Punto final. Mi auto murió de muerte repentina y definitiva. Un día de la semana pasada, al tratar de encenderlo en la mañana, el motor hizo ‘ñiiii ñiiií ñiiiíí...’ y no pasó nada. Un segundo y tercer intento produjeron respuestas como ‘takatakata!...’ y ‘trrr trrrr trrrr...’. Mucho ruido, pero poco motor.Simplemente no partió. Uno, que ya por estas alturas se siente experto mecánico, piensa que simplemente es la batería, va y re-aprieta las conecciones. Un vecino más experto que uno diagnostica que es el ‘starter’. Y así...
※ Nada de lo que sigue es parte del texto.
(** A call whose swap is about to lose: another call has already replaced
    the cache at address 0 by the one at address 1, and this call holds its
    own replacement at address 2. *)
Definition after_a_swap : world :=
  World
    {| clientPid_ := 1; payload_ := None; processId_ := 2;
       processTreeCount_ := 1;
       counters_ := {| numCacheHits := 0; numCacheMisses := 3 |};
       disableCaching_ := true; cacheCallCnt_ := 0;
       fam_ := {| fam_error := None; fam_pipId := 0 |};
       oldPathCache_ := Some 0%nat; pathCache_ := Some 1%nat;
       lastPathLookup_ := None |}
    [Cell 1 (ObjTrie ["/a"%string; "/b"%string]);
     Cell 1 (ObjTrie []); Cell 1 (ObjTrie [])].

Definition late_frame : frame := Frame L113 (Some 0%nat) (Some 2%nat).

Lemma compare_and_swap_outcomes_witness :
  at_ late_frame = L113 /\
  pathCache_ (this after_a_swap) ≠ oldCache late_frame /\
  exists f1,
    thread_step min0_max67 true after_a_swap late_frame
      = Some (after_a_swap, f1) /\
    at_ f1 = L122.
Proof.
  split; [reflexivity|]. split; [discriminate|].
  destruct (compare_and_swap_outcomes min0_max67 true after_a_swap late_frame
              eq_refl) as [_ H].
  destruct H as (f1 & H1 & H2 & _); [discriminate|].
  exists f1. split; assumption.
Defined.

(** ** The flag is one-way *)

(** No statement of a call clears the flag. *)
Lemma thread_step_keeps_disabled ctl alloc_ok (w w' : world) (f f' : frame) :
  thread_step ctl alloc_ok w f = Some (w', f') ->
  disableCaching_ (this w) = true ->
  disableCaching_ (this w') = true.
Proof.
  unfold thread_step. intros Hs Hd.
  destruct (at_ f); simplify_option_eq;
    repeat case_match; simplify_eq; cbn; done.
Qed.

Lemma pip_step_keeps_disabled (c c' : config) :
  pip_step c c' -> caching_disabled c = true -> caching_disabled c' = true.
Proof.
  unfold caching_disabled.
  destruct 1 as [c|c i f ctl a w' f' _ Hs|c info _]; cbn; [done| |done].
  by eapply thread_step_keeps_disabled.
Qed.

(** C2: along every history of a constructed tracker (calls of
    [RefreshDisableCaching] entering and interleaving step by step, and
    [introspect]), the values of [disableCaching_] are some number of
    [false] followed only by [true]: the flag goes from false to true at
    most once and never from true to false. *)
Theorem disableCaching_is_one_way (cs : list config) :
  history cs ->
  exists k : nat,
    caching_disabled <$> cs
    = replicate k false ++ replicate (length cs - k) true.
Proof.
  induction 1 as [c|c c' cs Hstep _ [k IH]].
  - destruct (caching_disabled c) eqn:Hc.
    + exists 0%nat. cbn. by rewrite Hc.
    + exists 1%nat. cbn. by rewrite Hc.
  - destruct (caching_disabled c) eqn:Hc.
    + exists 0%nat.
      apply pip_step_keeps_disabled in Hstep; [|done].
      destruct k as [|k]; [|cbn in IH; congruence].
      rewrite fmap_cons, Hc, IH. cbn [replicate app].
      rewrite !Nat.sub_0_r. done.
    + exists (S k).
      rewrite fmap_cons, Hc, IH. cbn [replicate app length Nat.sub]. done.
Qed.

(** Two calls race on the tracker of [two_hits_one_miss]: the first runs up
    to its write of the flag. *)
Definition racing_history : list config :=
  let c0 := Config two_hits_one_miss [] in
  let c1 := Config two_hits_one_miss [entry] in
  let c2 := Config two_hits_one_miss [Frame L136 None None] in
  let c3 := Config two_hits_one_miss [Frame L138 None None] in
  let c4 := Config two_hits_one_miss [Frame L110 None None] in
  let c5 :=
    Config (World (set_disableCaching_ true (this two_hits_one_miss))
                  (objs two_hits_one_miss)) [Frame L111 None None] in
  [c0; c1; c2; c3; c4; c5].

Lemma racing_history_is_history : history racing_history.
Proof.
  unfold racing_history.
  repeat first
    [ apply history_one
    | apply history_cons ].
  - apply (step_call (Config two_hits_one_miss [])).
  - by apply (step_frame (Config two_hits_one_miss [entry]) 0 entry
                min0_max67 true).
  - by apply (step_frame (Config two_hits_one_miss [Frame L136 None None]) 0
                (Frame L136 None None) min0_max67 true).
  - by apply (step_frame (Config two_hits_one_miss [Frame L138 None None]) 0
                (Frame L138 None None) min0_max67 true).
  - by apply (step_frame (Config two_hits_one_miss [Frame L110 None None]) 0
                (Frame L110 None None) min0_max67 true).
Defined.

Lemma disableCaching_is_one_way_witness :
  history racing_history /\
  exists k : nat,
    caching_disabled <$> racing_history
    = replicate k false ++ replicate (length racing_history - k) true.
Proof.
  split.
  - exact racing_history_is_history.
  - exact (disableCaching_is_one_way racing_history racing_history_is_history).
Defined.

(** ** Construction *)

Lemma buffer_at_inv (h : heap) (p : ptr) bytes :
  buffer_at h p = Some bytes ->
  exists l n, p = Some l /\ h !! l = Some (Cell (S n) (ObjBuffer bytes)).
Proof.
  unfold buffer_at, deref. intros H.
  destruct p as [l|]; [|done]. cbn in H.
  destruct (h !! l) as [[n o]|] eqn:Hl; [|done]. cbn in H.
  case_decide; [|done]. cbn in H. destruct o; try done.
  injection H as ->.
  destruct n; [lia|]. by exists l, n.
Qed.

Lemma length_retain l (h : heap) : length (retain l h) = length h.
Proof. apply length_alter. Qed.

Lemma length_release l (h : heap) : length (release l h) = length h.
Proof. apply length_alter. Qed.

Lemma retain_lookup_eq (l : addr) (h : heap) c :
  h !! l = Some c ->
  retain l h !! l = Some (Cell (S (retainCount c)) (obj c)).
Proof. intros Hl. unfold retain. by rewrite list_lookup_alter_eq, Hl. Qed.

Lemma retain_lookup_ne (l l' : addr) (h : heap) :
  l ≠ l' -> retain l h !! l' = h !! l'.
Proof. intros Hne. unfold retain. by apply list_lookup_alter_ne. Qed.

(** The members that [init] sets before it parses the manifest. *)
Definition scalars_set (ctl : SysCtl) (clientPid processPid : Z)
    (payload : ptr) (t : SandboxedPip) : SandboxedPip :=
  set_cacheCallCnt_ 0
    (set_disableCaching_ (g_bxl_enable_cache ctl =? 0)
       (set_counters_ {| numCacheHits := 0; numCacheMisses := 0 |}
          (set_processTreeCount_ 1
             (set_processId_ processPid
                (set_payload_ payload (set_clientPid_ clientPid t)))))).

(** [init] on a live payload, outcome by outcome. *)
Lemma init_eval fam_init ctl o clientPid processPid l n bytes t (h : heap) :
  h !! l = Some (Cell (S n) (ObjBuffer bytes)) ->
  init fam_init ctl o clientPid processPid (Some l) t h
  = Some
      (if negb (super_init_ok o) then (t, h, false)
       else
         let t0 :=
           set_fam_ (fam_init bytes)
             (scalars_set ctl clientPid processPid (Some l) t) in
         let h1 := retain l h in
         if HasErrors (fam_init bytes) then (t0, h1, false)
         else if negb (trie_ok o)
         then (set_pathCache_ None (set_oldPathCache_ None t0), h1, false)
         else
           let t1 :=
             set_pathCache_ (Some (length h)) (set_oldPathCache_ None t0) in
           let h2 := h1 ++ [Cell 1 (ObjTrie [])] in
           if negb (table_ok o)
           then (set_lastPathLookup_ None t1, h2, false)
           else (set_lastPathLookup_ (Some (S (length h))) t1,
                 h2 ++ [Cell 1 (ObjThreadLocal [])], true)).
Proof.
  intros Hl. unfold init, scalars_set.
  destruct (super_init_ok o); cbn [negb]; [|done].
  cbn [payload_ set_payload_ set_clientPid_ set_processId_
       set_processTreeCount_ set_counters_ set_disableCaching_
       set_cacheCallCnt_].
  unfold deref at 1. cbn [mbind option_bind]. rewrite Hl.
  cbn [mbind option_bind retainCount].
  rewrite decide_True by lia. cbn [mbind option_bind].
  unfold buffer_at, deref. cbn [mbind option_bind].
  rewrite (retain_lookup_eq _ _ _ Hl). cbn [mbind option_bind retainCount obj].
  rewrite decide_True by lia. cbn [mbind option_bind].
  cbn [fam_ set_fam_].
  destruct (HasErrors (fam_init bytes)); [done|].
  destruct (trie_ok o); cbn [negb createPathTrie alloc].
  2:{ rewrite decide_True by done. done. }
  cbn [pathCache_ set_pathCache_].
  rewrite decide_False by done.
  rewrite length_retain.
  destruct (table_ok o); cbn [negb ThreadLocal_create alloc].
  2:{ rewrite decide_True by done. done. }
  cbn [lastPathLookup_ set_lastPathLookup_].
  rewrite decide_False by done.
  rewrite length_app, length_retain. cbn [length].
  by rewrite Nat.add_1_r.
Qed.

(** Heap updates below and above the end of an older heap. *)
Lemma retain_app_l (l : addr) (h s : heap) :
  (l < length h)%nat -> retain l (h ++ s) = retain l h ++ s.
Proof. apply alter_app_l. Qed.

Lemma release_app_l (l : addr) (h s : heap) :
  (l < length h)%nat -> release l (h ++ s) = release l h ++ s.
Proof. apply alter_app_l. Qed.

Lemma release_app_r (k : nat) (h s : heap) :
  release (length h + k) (h ++ s) = h ++ release k s.
Proof. apply alter_app_r. Qed.

Lemma release_retain (l : addr) (h : heap) :
  release l (retain l h) = h.
Proof.
  unfold release, retain. rewrite list_alter_alter_eq.
  apply list_alter_id. by intros [n o].
Qed.

(** Releasing the only reference to a tracker runs [free] and kills the
    cell. *)
Lemma release_pip_last (n : nat) (h s : heap) (t : SandboxedPip) :
  length h = n ->
  release_pip n (h ++ Cell 1 (ObjPip t) :: s)
  = <[n := Cell 0 (ObjPip (free t (h ++ Cell 1 (ObjPip t) :: s)).1)]>
      (free t (h ++ Cell 1 (ObjPip t) :: s)).2.
Proof.
  intros <-. unfold release_pip.
  rewrite lookup_app_r, Nat.sub_diag by done. cbn [lookup list_lookup].
  rewrite decide_True by done. by destruct (free _ _).
Qed.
Nada. Finalmente uno termina llamando la grúa de la CAA y transportando el autito al mecánico. Ahí queda. Como en el hospital, a espera de los exámenes y el diagnóstico de esos doctores de buzo azul engrasado.Horas después el llamado no es alentador: ‘Tiene malo algo en la dirección, y los ejes no se qué...’ Pronostican una cuenta elevada.Me llaman al día siguiente. Dos mecánicos y yo, mirando al auto enfermo, abierto y con las tripas afuera, conversamos sobre las posibilidades de curación. No son muchas y son caras. Mínimo dos a tres mil dólares. Quizás, nos preguntamos, no vale la pena.
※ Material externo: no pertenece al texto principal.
Lemma plainText_append (x y : string) :
  JS.nonEmpty x = true ->
  JS.hasChar JS.LF x = false -> JS.hasChar JS.CR x = false ->
  JS.hasChar JS.LF y = false -> JS.hasChar JS.CR y = false ->
  plainText (x +:+ y) = true.
Proof.
  intros Hne H1 H2 H3 H4. unfold plainText.
  rewrite !hasChar_append, H1, H2, H3, H4.
  destruct x; [discriminate | reflexivity].
Qed.

(** X24.  An element that is marked as an HTML tag, other than [pre] and
    the empty elements, with one child, a text without line breaks that the
    tokenizer reads as it is: [serializeDOM] returns the start tag with the
    attributes, the text and the end tag, and nothing else.  The name and
    the attributes are taken to hold no line break. *)
Theorem html_element_wraps_plain_text :
  forall (w : Proto) (nodeName : string) (attribs : list KV)
         (da : DataAttribs) (text : string),
    Walk.rtInfoOf env attribs = Some da ->
    isStr (stx da) "html" = true ->
    String.eqb (toLowerCase nodeName) "pre" = false ->
    _emptyTags (toLowerCase nodeName) = false ->
    JS.hasChar JS.LF (toLowerCase nodeName) = false ->
    JS.hasChar JS.CR (toLowerCase nodeName) = false ->
    JS.hasChar JS.LF (Attributes._serializeAttributes (_getDOMAttribs attribs))
    = false ->
    JS.hasChar JS.CR (Attributes._serializeAttributes (_getDOMAttribs attribs))
    = false ->
    tokenize env ("_" +:+ text) = [Str ("_" +:+ text); EOFTk] ->
    plainText text = true ->
    wikitext (serializeDOM env w (Element nodeName attribs [TextNode text]))
    = Some (("<" +:+ toLowerCase nodeName
             +:+ match _getDOMAttribs attribs with
                 | [] => ""
                 | a => " " +:+ Attributes._serializeAttributes a
                 end +:+ ">")
            +:+ text +:+ ("</" +:+ toLowerCase nodeName +:+ ">")).
Proof.
  intros w nodeName attribs da text Hrt Hhtml Hpre Hempty Hn1 Hn2 Ha1 Ha2
    Htok Hplain.
  set (name := toLowerCase nodeName) in *.
  set (a := _getDOMAttribs attribs) in *.
  set (opening := "<" +:+ name
                  +:+ match a with
                      | [] => ""
                      | _ => " " +:+ Attributes._serializeAttributes a
                      end +:+ ">").
  set (closing := "</" +:+ name +:+ ">").
  assert (Hopen : forall v,
             runHandle env H_htmlTag (TagTk name a da) v = (Ok opening, v)).
  { intros v. cbn [runHandle]. unfold _serializeHTMLTag.
    cbn [tokenName Pre.tagName tokenAttribs]. rewrite Hempty, Hpre.
    subst opening. destruct a as [|kv a']; destruct v; cbn [when bind ret];
      unfold bind, ret; rewrite ?append_Empty; reflexivity. }
  assert (Hclose : forall v,
             runHandle env H_htmlEndTag (EndTagTk name a da) v
             = (Ok closing, v)).
  { intros v. cbn [runHandle]. unfold _serializeHTMLEndTag.
    cbn [tokenName Pre.tagName]. rewrite Hempty, Hpre.
    destruct v; reflexivity. }
  assert (Hpo : plainText opening = true).
  { subst opening. apply plainText_append; try reflexivity.
    - rewrite !hasChar_append, Hn1.
      destruct a; [reflexivity |]. now rewrite hasChar_append, Ha1.
    - rewrite !hasChar_append, Hn2.
      destruct a; [reflexivity |]. now rewrite hasChar_append, Ha2. }
  assert (Hpc : plainText closing = true).
  { subst closing. apply plainText_append; try reflexivity.
    - now rewrite hasChar_append, Hn1.
    - now rewrite hasChar_append, Hn2. }
  destruct (serializeTag_quiet (TagTk name a da)
              (TagHandler DefaultHandler true) H_htmlTag opening w
              initialState 0 true [] Logic.I
              (fun st => getTokenHandler_html st (TagTk name a da) Hhtml)
              eq_refl eq_refl Hopen eq_refl eq_refl (fun _ => eq_refl) Hpo
              ltac:(unfold inline; cbn; repeat split; reflexivity))
    as (s1 & H1 & Hin1 & Hnl1).
  destruct (serializeText_inline text w s1 _ _ _ Htok Hplain Hnl1 Hin1)
    as (s2 & H2 & Hin2 & Hnl2).
  destruct (serializeTag_quiet (EndTagTk name a da)
              (TagHandler DefaultHandler false) H_htmlEndTag closing w s2
              0 false _ Logic.I
              (fun st => getTokenHandler_html st (EndTagTk name a da) Hhtml)
              eq_refl eq_refl Hclose eq_refl eq_refl (fun _ => eq_refl) Hpc
              Hin2)
    as (s3 & H3 & Hin3 & Hnl3).
  destruct (serializeEOF_inline w s3 _ _ _ _ Hin3) as (s4 & H4 & Hch4).
  assert (Hwalk : _serializeDOM env (Element nodeName attribs [TextNode text])
                    (newWorld w) = (Ok tt, mkWorld w s3)).
  { cbn [_serializeDOM]. unfold bind at 1.
    rewrite (getDOMRTInfo_parsed env attribs da (newWorld w) Hrt).
    fold name a. unfold bind at 1. unfold newWorld. rewrite H1.
    unfold bind at 1. unfold bind at 1. rewrite H2.
    cbv beta iota zeta delta [ret]. exact H3. }
  unfold serializeDOM, bind. rewrite Hwalk, H4.
  cbn [wikitext state]. rewrite Hch4.
  cbn [app JS.join String.concat].
  rewrite ?append_Empty, ?append_Empty_r.
  subst opening. clearbody a. now destruct a.
Qed.

(** *** Flat lists *)

Lemma list_start (name b : string) (a : list KV) (da : DataAttribs)
    (w : Proto) :
  (name = "ul" /\ b = "*") \/ (name = "ol" /\ b = "#") ->
  isStr (stx da) "html" = false ->
  listStack w = [] ->
  exists (p' : Proto) (s' : State),
    _serializeToken env (TagTk name a da) (newWorld w)
    = (Ok tt, mkWorld p' s')
    /\ listStack p' = [mkListCtx 0 b ""]
    /\ inline s' 0 true false [b] /\ onNewline s' = false
    /\ currTagToken s' = Some (TagTk name a da).
Proof.
  intros Hname Hhtml Hstack. destruct w. cbn [listStack] in Hstack.
  subst.
  unfold newWorld, _serializeToken, dispatchToken, afterHandler,
    _getTokenHandler.
  cbn [tokenDA tokenName Pre.tagName]. rewrite Hhtml.
  destruct Hname as [[-> ->] | [-> ->]]; destruct (debug env);
    match goal with
    | |- exists p' s', ?m ?w = _ /\ _ =>
        destruct (m w) as [r w'] eqn:Ha; vm_compute in Ha;
        injection Ha as <- <-
    end;
    (eexists _, _; split; [reflexivity |]);
    cbn [listStack]; (split; [reflexivity |]);
    (split; [| split; reflexivity]);
    unfold inline; cbn; repeat split; reflexivity.
Qed.


Ltac run_step :=
  match goal with
  | |- exists p' s', ?m ?w = _ /\ _ =>
      destruct (m w) as [r w'] eqn:Ha; vm_compute in Ha;
      injection Ha as <- <-; eexists _, _; split; [reflexivity |]
  | |- exists s', ?m ?w = _ /\ _ =>
      destruct (m w) as [r w'] eqn:Ha; vm_compute in Ha;
      injection Ha as <- <-; eexists; split; [reflexivity |]
  end.

Ltac open_inline H :=
  let Hsol := fresh in let Hemit := fresh in let Hout := fresh in
  let Hav := fresh in let Hslm := fresh in let Hdrop := fresh in
  let Htail := fresh in let Hnw := fresh in let Hhp := fresh in
  let Hip := fresh in let Hth := fresh in
  destruct H as (Hsol & Hemit & Hout & Hav & Hslm & Hdrop & Htail & Hnw
                 & Hhp & Hip & Hth);
  cbn in Hsol, Hemit, Hout, Hav, Hslm, Hdrop, Htail, Hnw, Hhp, Hip, Hth.

Lemma item_open_first (b : string) (a : list KV) (da : DataAttribs)
    (p : Proto) (s : State) (out : list string) (name0 : string)
    (a0 : list KV) (da0 : DataAttribs) :
  isStr (stx da) "html" = false ->
  listStack p = [mkListCtx 0 b ""] ->
  inline s 0 true false out -> onNewline s = false ->
  currTagToken s = Some (TagTk name0 a0 da0) ->
  exists (p' : Proto) (s' : State),
    _serializeToken env (TagTk "li" a da) (mkWorld p s)
    = (Ok tt, mkWorld p' s')
    /\ listStack p' = [mkListCtx 1 b ""]
    /\ inline s' 1 true false out /\ onNewline s' = false.
Proof.
  intros Hhtml Hstack Hin Hnl Htag. destruct p, s. cbn in Hstack, Hnl, Htag.
  open_inline Hin. subst.
  unfold _serializeToken, dispatchToken, afterHandler, _getTokenHandler.
  cbn [tokenDA tokenName Pre.tagName]. rewrite Hhtml.
  destruct (debug env); run_step;
    (split; [reflexivity |]); (split; [| reflexivity]);
    unfold inline; cbn; repeat split; reflexivity.
Qed.

Lemma item_open_next (b : string) (n : nat) (a : list KV) (da : DataAttribs)
    (p : Proto) (s : State) (out : list string) :
  b = "*" \/ b = "#" ->
  isStr (stx da) "html" = false ->
  listStack p = [mkListCtx (S n) b ""] ->
  Flat.afterItem s out ->
  exists (p' : Proto) (s' : State),
    _serializeToken env (TagTk "li" a da) (mkWorld p s)
    = (Ok tt, mkWorld p' s')
    /\ listStack p' = [mkListCtx (S (S n)) b ""]
    /\ inline s' 1 false false (out ++ [JS.nl +:+ b])
    /\ onNewline s' = false.
Proof.
  intros Hb Hhtml Hstack (Hin & Hnl & a0 & da0 & Hcur & Htag).
  destruct p, s. cbn in Hstack, Hnl, Hcur, Htag.
  open_inline Hin. subst.
  unfold _serializeToken, dispatchToken, afterHandler, _getTokenHandler.
  cbn [tokenDA tokenName Pre.tagName]. rewrite Hhtml.
  destruct Hb as [-> | ->]; destruct (debug env); run_step;
    (split; [reflexivity |]); (split; [| reflexivity]);
    unfold inline; cbn; repeat split; reflexivity.
Qed.

Lemma item_close (a : list KV) (da : DataAttribs) (p : Proto) (s : State)
    (sol : bool) (out : list string) :
  isStr (stx da) "html" = false ->
  inline s 1 sol false out -> onNewline s = false ->
  exists s' : State,
    _serializeToken env (EndTagTk "li" a da) (mkWorld p s)
    = (Ok tt, mkWorld p s')
    /\ inline s' 0 sol false out /\ onNewline s' = false
    /\ curToken s' = Some (EndTagTk "li" a da)
    /\ currTagToken s' = Some (EndTagTk "li" a da).
Proof.
  intros Hhtml Hin Hnl. destruct s. cbn in Hnl. open_inline Hin. subst.
  unfold _serializeToken, dispatchToken, afterHandler, _getTokenHandler.
  cbn [tokenDA tokenName Pre.tagName]. rewrite Hhtml.
  destruct (debug env); run_step;
    (split; [| repeat split; reflexivity]);
    unfold inline; cbn; repeat split; reflexivity.
Qed.

Lemma list_close (name : string) (a : list KV) (da : DataAttribs)
    (p : Proto) (s : State) (c : ListCtx) (sol : bool) (out : list string) :
  name = "ul" \/ name = "ol" ->
  isStr (stx da) "html" = false ->
  listStack p = [c] ->
  inline s 0 sol false out ->
  exists (p' : Proto) (s' : State),
    _serializeToken env (EndTagTk name a da) (mkWorld p s)
    = (Ok tt, mkWorld p' s')
    /\ listStack p' = [] /\ inline s' 0 sol true out.
Proof.
  intros Hname Hhtml Hstack Hin. destruct p, s. cbn in Hstack.
  open_inline Hin. subst.
  unfold _serializeToken, dispatchToken, afterHandler, _getTokenHandler.
  cbn [tokenDA tokenName Pre.tagName]. rewrite Hhtml.
  destruct Hname as [-> | ->]; destruct (debug env); run_step;
    (split; [reflexivity |]);
    unfold inline; cbn; repeat split; reflexivity.
Qed.


Lemma join_empty_cons (x : string) (xs : list string) :
  JS.join "" (x :: xs) = x +:+ JS.join "" xs.
Proof.
  destruct xs as [|y ys]; cbn [JS.join String.concat].
  - now rewrite append_Empty_r.
  - now rewrite append_Empty.
Qed.

Lemma join_empty_app (xs ys : list string) :
  JS.join "" (xs ++ ys) = JS.join "" xs +:+ JS.join "" ys.
Proof.
  induction xs as [|x xs IH]; [reflexivity |].
  cbn [app]. now rewrite !join_empty_cons, IH, append_assoc_s.
Qed.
Así es que ahí queda. Saco mis cosas de guateras y maleta, lo cierro y le doy unas palmaditas de gracias y adión en el capó. En chatarra me darán 600 dólares por él. Se va, finalmente, al cementerio de cacharros.Gracias auto fiel. Alegremente me acompañaste los últimos cinco años. Al trabajo y a paseos, al supemercado y a vacaciones. Fiel como un perro mecánico. ¡Gracias! Que estés bien allá, en el cielo de los aparatos.